Colau y los suyos han jugado peligrosamente a dividir a los barceloneses.Un gobernante debe tener su ideología, naturalmente, pero debe gobernar para todos y debe respetar a todos
Pero lo más grave es que, sin embargo, todo era retórica, porque a la hora de la verdad Ada Colau gobernó siempre con el apoyo de las élites que demonizaba públicamente. La primera vez ganó las elecciones gracias al impulso de las actuaciones falsas de las cloacas del Estado contra Xavier Trias y la segunda vez fue elegida con los votos de Manuel Valls. No está mal, para pretender ser la alcaldesa de los activistas antisistema. Esta ha sido la tónica de su mandato, sin embargo, y el colofón de todo ello ha sido llevar la Copa de la América a Barcelona, que ha constituido un ejemplo muy depurado de hacer con la mano derecha lo que se critica con la mano izquierda. El peor defecto, en política y en la vida, es ser fuerte con los débiles y débil con los fuertes, y esta ha sido la dinámica del gobierno municipal de los últimos años. Por ejemplo, esta forma de ser y de actuar la vimos nítidamente hace siete años, durante el referéndum del primero de octubre. La exalcaldesa se negó a ceder los centros educativos y otros lugares para instalar colegios electorales, que habitualmente en la ciudad de Barcelona son unos 260. En aquella ocasión escondió la cabeza como un avestruz y mientras lamentaba públicamente las cargas policiales no movía ni un dedo para evitarlas. No hay constancia de que hiciera ninguna gestión ante el gobierno español para detener la represión, como sí hizo, por cierto, la alcaldesa de l’Hospitalet de Llobregat, Núria Marín, que detuvo personalmente una carga policial en el Instituto Can Vilumara. Ya es triste que una alcaldesa del PSC hiciera más ese día para defender a sus vecinos que la alcaldesa de los Comuns, pero la realidad es la que es.
Al fin y al cabo, esta actitud de sumisión no es otra cosa que una muestra de cobardía. Un buen ejemplo de esta cobardía la hemos podido comprobar precisamente estos mismos días.
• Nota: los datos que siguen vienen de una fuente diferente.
(* ===== verification/SplitEscrow.v ===== *)
(** * Split remittance escrow contract

    [src/contracts/split-remittance-escrow/src/] (lib.rs, types.rs): a sender escrows a
    total that is split over several anchors by basis points; each anchor settles its
    leg, and after twelve hours the sender takes back what is still locked. The source
    names its error type both [ContractError] and [Error]: the model has one. Events are
    left out. *)

From stdpp Require Import base numbers list gmap.
From Stdlib Require Import ZArith Lia.
From S2P Require Import Prelude Host Token.

Open Scope Z_scope.

Definition SETTLE_WINDOW_SECS : Z := 43200.
Definition BPS_DENOM : Z := 10000.

Inductive ContractError :=
  | NotInitialized | AlreadyInitialized | Unauthorized | ZeroAmount | OrderNotFound | AlreadyResolved | TooEarlyToRefund
  | ArithmeticOverflow | InvalidProportions | NoDestinations | LegNotFound | LegAlreadySettled | NothingToRefund.

Definition error_code (e : ContractError) : Z :=
  match e with
  | NotInitialized => 1 | AlreadyInitialized => 2 | Unauthorized => 3 | ZeroAmount => 4 | OrderNotFound => 5
  | AlreadyResolved => 6 | TooEarlyToRefund => 7 | ArithmeticOverflow => 8 | InvalidProportions => 9
  | NoDestinations => 10 | LegNotFound => 11 | LegAlreadySettled => 12 | NothingToRefund => 13
  end.

Abbreviation V := (result ContractError).

Inductive LegStatus := LegPending | LegSettled | LegRefunded.

#[export] Instance LegStatus_eq_dec : EqDecision LegStatus.
Proof. solve_decision. Defined.

Inductive OrderStatus := Open | Completed | Refunded.

#[export] Instance OrderStatus_eq_dec : EqDecision OrderStatus.
Proof. solve_decision. Defined.

(** [checked_mul_div] *)
Definition checked_mul_div (amount bps : Z) : V Z :=
  numer ← ok_or (checked_mul I128 amount bps) ArithmeticOverflow;
  idiv I128 numer BPS_DENOM.

Section escrow.
Context {H : Host} {T : Tokens H}.

Record DestinationLeg := { anchor : Address; proportion_bps : Z; amount : Z; leg_status : LegStatus }.

Record SplitOrder := {
  id : Z;
  sender : Address;
  total_amount : Z;
  created_at : Z;
  deadline : Z;
  status : OrderStatus;
  legs : list DestinationLeg
}.

(** The storage: one field per key, [Initialized] being set or not. *)
Record DataKey := {
  Admin : option Address;
  Token : option Address;
  Initialized : bool;
  NextOrderId : option Z;
  Order : gmap Z SplitOrder;
  PartialReleased : gmap Z Z;
  RemainingLocked : gmap Z Z
}.

Definition empty_storage : DataKey := {|
  Admin := None; Token := None; Initialized := false; NextOrderId := None; Order := ∅; PartialReleased := ∅; RemainingLocked := ∅ |}.

Record env := { auth : Address -> bool; current_contract : Address; timestamp : Z }.
Record world := { store : DataKey; ledger : Ledger }.

Definition with_store (w : world) (s : DataKey) : world := {| store := s; ledger := ledger w |}.

Definition require_initialized (s : DataKey) : V unit := fail_if (negb (Initialized s)) NotInitialized.

Definition get_token (s : DataKey) : V Address := ok_or (Token s) NotInitialized.

Definition get_order (s : DataKey) (n : Z) : V SplitOrder := ok_or (Order s !! n) OrderNotFound.

Definition set_order (s : DataKey) (o : SplitOrder) : DataKey := {|
  Admin := Admin s; Token := Token s; Initialized := Initialized s; NextOrderId := NextOrderId s;
  Order := <[id o := o]> (Order s); PartialReleased := PartialReleased s; RemainingLocked := RemainingLocked s |}.

Definition set_next_id (s : DataKey) (n : Z) : DataKey := {|
  Admin := Admin s; Token := Token s; Initialized := Initialized s; NextOrderId := Some n;
  Order := Order s; PartialReleased := PartialReleased s; RemainingLocked := RemainingLocked s |}.

Definition set_instance_balances (s : DataKey) (n partial_released remaining_locked : Z) : DataKey := {|
  Admin := Admin s; Token := Token s; Initialized := Initialized s; NextOrderId := NextOrderId s; Order := Order s;
  PartialReleased := <[n := partial_released]> (PartialReleased s);
  RemainingLocked := <[n := remaining_locked]> (RemainingLocked s) |}.

Definition partial_released (s : DataKey) (n : Z) : Z := default 0 (PartialReleased s !! n).
Definition remaining_locked (s : DataKey) (n : Z) : Z := default 0 (RemainingLocked s !! n).

(** [token_client.transfer(from, to, amount)]: the host traps when it fails. *)
Definition pay (w : world) (token from to : Address) (amt : Z) : V world :=
  l ← unwrap (transfer (ledger w) token from to amt);
  mret {| store := store w; ledger := l |}.

(** The loop of [build_legs] from destination [i] on. *)
Fixpoint legs_loop (i n total sum_bps allocated : Z) (destinations : list (Address * Z)) (built : list DestinationLeg) :
    V (Z * list DestinationLeg) :=
  match destinations with
  | [] => mret (sum_bps, built)
  | (a, bps) :: rest =>
      _ ← fail_if ((bps =? 0) || (BPS_DENOM <? bps)) InvalidProportions;
      sum_bps ← ok_or (checked_add U32 sum_bps bps) ArithmeticOverflow;
      r ← (if i =? n - 1 then
             last ← ok_or (checked_sub I128 total allocated) ArithmeticOverflow; mret (last, allocated)
           else
             partial ← checked_mul_div total bps;
             allocated ← ok_or (checked_add I128 allocated partial) ArithmeticOverflow;
             mret (partial, allocated));
      let '(amt, allocated) := r in
      _ ← fail_if (amt <=? 0) ZeroAmount;
      built ← vpush built {| anchor := a; proportion_bps := bps; amount := amt; leg_status := LegPending |};
      legs_loop (i + 1) n total sum_bps allocated rest built
  end.

Definition build_legs (total : Z) (destinations : list (Address * Z)) : V (list DestinationLeg) :=
  let n := len destinations in
  _ ← fail_if (n =? 0) NoDestinations;
  r ← legs_loop 0 n total 0 0 destinations [];
  let '(sum_bps, built) := r in
  _ ← fail_if (negb (sum_bps =? BPS_DENOM)) InvalidProportions;
  mret built.

Definition initialize (w : world) (admin token : Address) : V world :=
  _ ← fail_if (Initialized (store w)) AlreadyInitialized;
  let s := store w in
  mret (with_store w {|
    Admin := Some admin; Token := Some token; Initialized := true; NextOrderId := Some 0; Order := Order s;
    PartialReleased := PartialReleased s; RemainingLocked := RemainingLocked s |}).

Definition create_split_order (i : env) (w : world) (from : Address) (total : Z) (destinations : list (Address * Z)) : V (world * Z) :=
  _ ← require_initialized (store w);
  _ ← require_auth (auth i) from;
  _ ← fail_if (total <=? 0) ZeroAmount;
  built ← build_legs total destinations;
  due ← ok_or (checked_add U64 (timestamp i) SETTLE_WINDOW_SECS) ArithmeticOverflow;
  token ← get_token (store w);
  w1 ← pay w token from (current_contract i) total;
  let n := default 0 (NextOrderId (store w1)) in
  next_id ← ok_or (checked_add U64 n 1) ArithmeticOverflow;
  let s2 := set_next_id (store w1) next_id in
  let s3 := set_order s2 {| id := n; sender := from; total_amount := total; created_at := timestamp i; deadline := due;
                            status := Open; legs := built |} in
  mret (with_store w1 (set_instance_balances s3 n 0 total), n).

(** [leg.status = st] *)
Definition with_status (x : DestinationLeg) (st : LegStatus) : DestinationLeg :=
  {| anchor := anchor x; proportion_bps := proportion_bps x; amount := amount x; leg_status := st |}.

(** The loop of [settle_leg] over the legs. *)
Fixpoint settle_loop (a : Address) (xs : list DestinationLeg) (found : bool) (release_amount : Z) (updated : list DestinationLeg) :
    V (bool * Z * list DestinationLeg) :=
  match xs with
  | [] => mret (found, release_amount, updated)
  | x :: rest =>
      if bool_decide (anchor x = a) then
        _ ← fail_if (bool_decide (leg_status x <> LegPending)) LegAlreadySettled;
        updated ← vpush updated (with_status x LegSettled);
        settle_loop a rest true (amount x) updated
      else
        updated ← vpush updated x;
        settle_loop a rest found release_amount updated
  end.

(** [order.legs = xs; order.status = st] *)
Definition with_legs (o : SplitOrder) (xs : list DestinationLeg) (st : OrderStatus) : SplitOrder :=
  {| id := id o; sender := sender o; total_amount := total_amount o; created_at := created_at o; deadline := deadline o;
     status := st; legs := xs |}.

Definition all_settled (xs : list DestinationLeg) : bool := forallb (fun x => bool_decide (leg_status x = LegSettled)) xs.

Definition settle_leg (i : env) (w : world) (a : Address) (order_id : Z) : V world :=
  _ ← require_initialized (store w);
  _ ← require_auth (auth i) a;
  o ← get_order (store w) order_id;
  _ ← fail_if (bool_decide (status o <> Open)) AlreadyResolved;
  r ← settle_loop a (legs o) false 0 [];
  let '(found, release_amount, updated) := r in
  _ ← fail_if (negb found) LegNotFound;
  token ← get_token (store w);
  w1 ← pay w token (current_contract i) a release_amount;
  partial ← ok_or (checked_add I128 (partial_released (store w1) order_id) release_amount) ArithmeticOverflow;
  remaining ← ok_or (checked_sub I128 (remaining_locked (store w1) order_id) release_amount) ArithmeticOverflow;
  let s2 := set_instance_balances (store w1) order_id partial remaining in
  mret (with_store w1 (set_order s2 (with_legs o updated (if all_settled updated then Completed else status o)))).

(** The loop of [refund_unsettled]. *)
Definition refund_legs (xs : list DestinationLeg) : list DestinationLeg :=
  (fun x => if bool_decide (leg_status x = LegPending) then with_status x LegRefunded else x) <$> xs.

Definition refund_unsettled (i : env) (w : world) (from : Address) (order_id : Z) : V world :=
  _ ← require_initialized (store w);
  _ ← require_auth (auth i) from;
  o ← get_order (store w) order_id;
  _ ← fail_if (bool_decide (sender o <> from)) Unauthorized;
  _ ← fail_if (bool_decide (status o <> Open)) AlreadyResolved;
  _ ← fail_if (timestamp i <? deadline o) TooEarlyToRefund;
  let remaining := remaining_locked (store w) order_id in
  _ ← fail_if (remaining <=? 0) NothingToRefund;
  let s1 := set_order (store w) (with_legs o (refund_legs (legs o)) Refunded) in
  let s2 := set_instance_balances s1 order_id (partial_released s1 order_id) 0 in
  token ← get_token s2;
  pay (with_store w s2) token (current_contract i) from remaining.

Definition get_admin (s : DataKey) : V Address :=
  _ ← require_initialized s; ok_or (Admin s) NotInitialized.

Definition get_partial_released (s : DataKey) (n : Z) : V Z :=
  _ ← require_initialized s;
  _ ← fail_if (negb (bool_decide (is_Some (Order s !! n)))) OrderNotFound;
  mret (partial_released s n).

Definition get_remaining_locked (s : DataKey) (n : Z) : V Z :=
  _ ← require_initialized s;
  _ ← fail_if (negb (bool_decide (is_Some (Order s !! n)))) OrderNotFound;
  mret (remaining_locked s n).
End escrow.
El día que se despidió del Ayuntamiento de Barcelona y se celebró el pleno de despedida, Colau llevaba la kufiya palestina que luce a menudo, últimamente. Nada que decir sobre ello, si bien podríamos considerar que defiende a los palestinos y olvida a los saharauis, a los uigures, a los sudaneses, a los armenios o a los tibetanos, y todos sabemos por qué. Ahora bien, después del pleno se desplazó a Qusra, una pequeña localidad de Judea y Samaria, para protestar contra el gobierno de Israel. Allí, ante los soldados de las Fuerzas de Defensa de Israel, la exalcaldesa no llevaba la kufiya. ¿Por qué? Pues porque llevarla en Barcelona es un gesto gratuito y estético, destinado a “épater les bourgeois”, y hacerlo en Israel, frente a los militares israelíes, ya no hace tanta gracia. He aquí la cuestión: como bien dijo Miguel de Unamuno a Joan Maragall en una carta, a los catalanes "nos pierde la estética". Gobernar bien y ser coherentes con las ideas propias ya es otra cuestión distinta.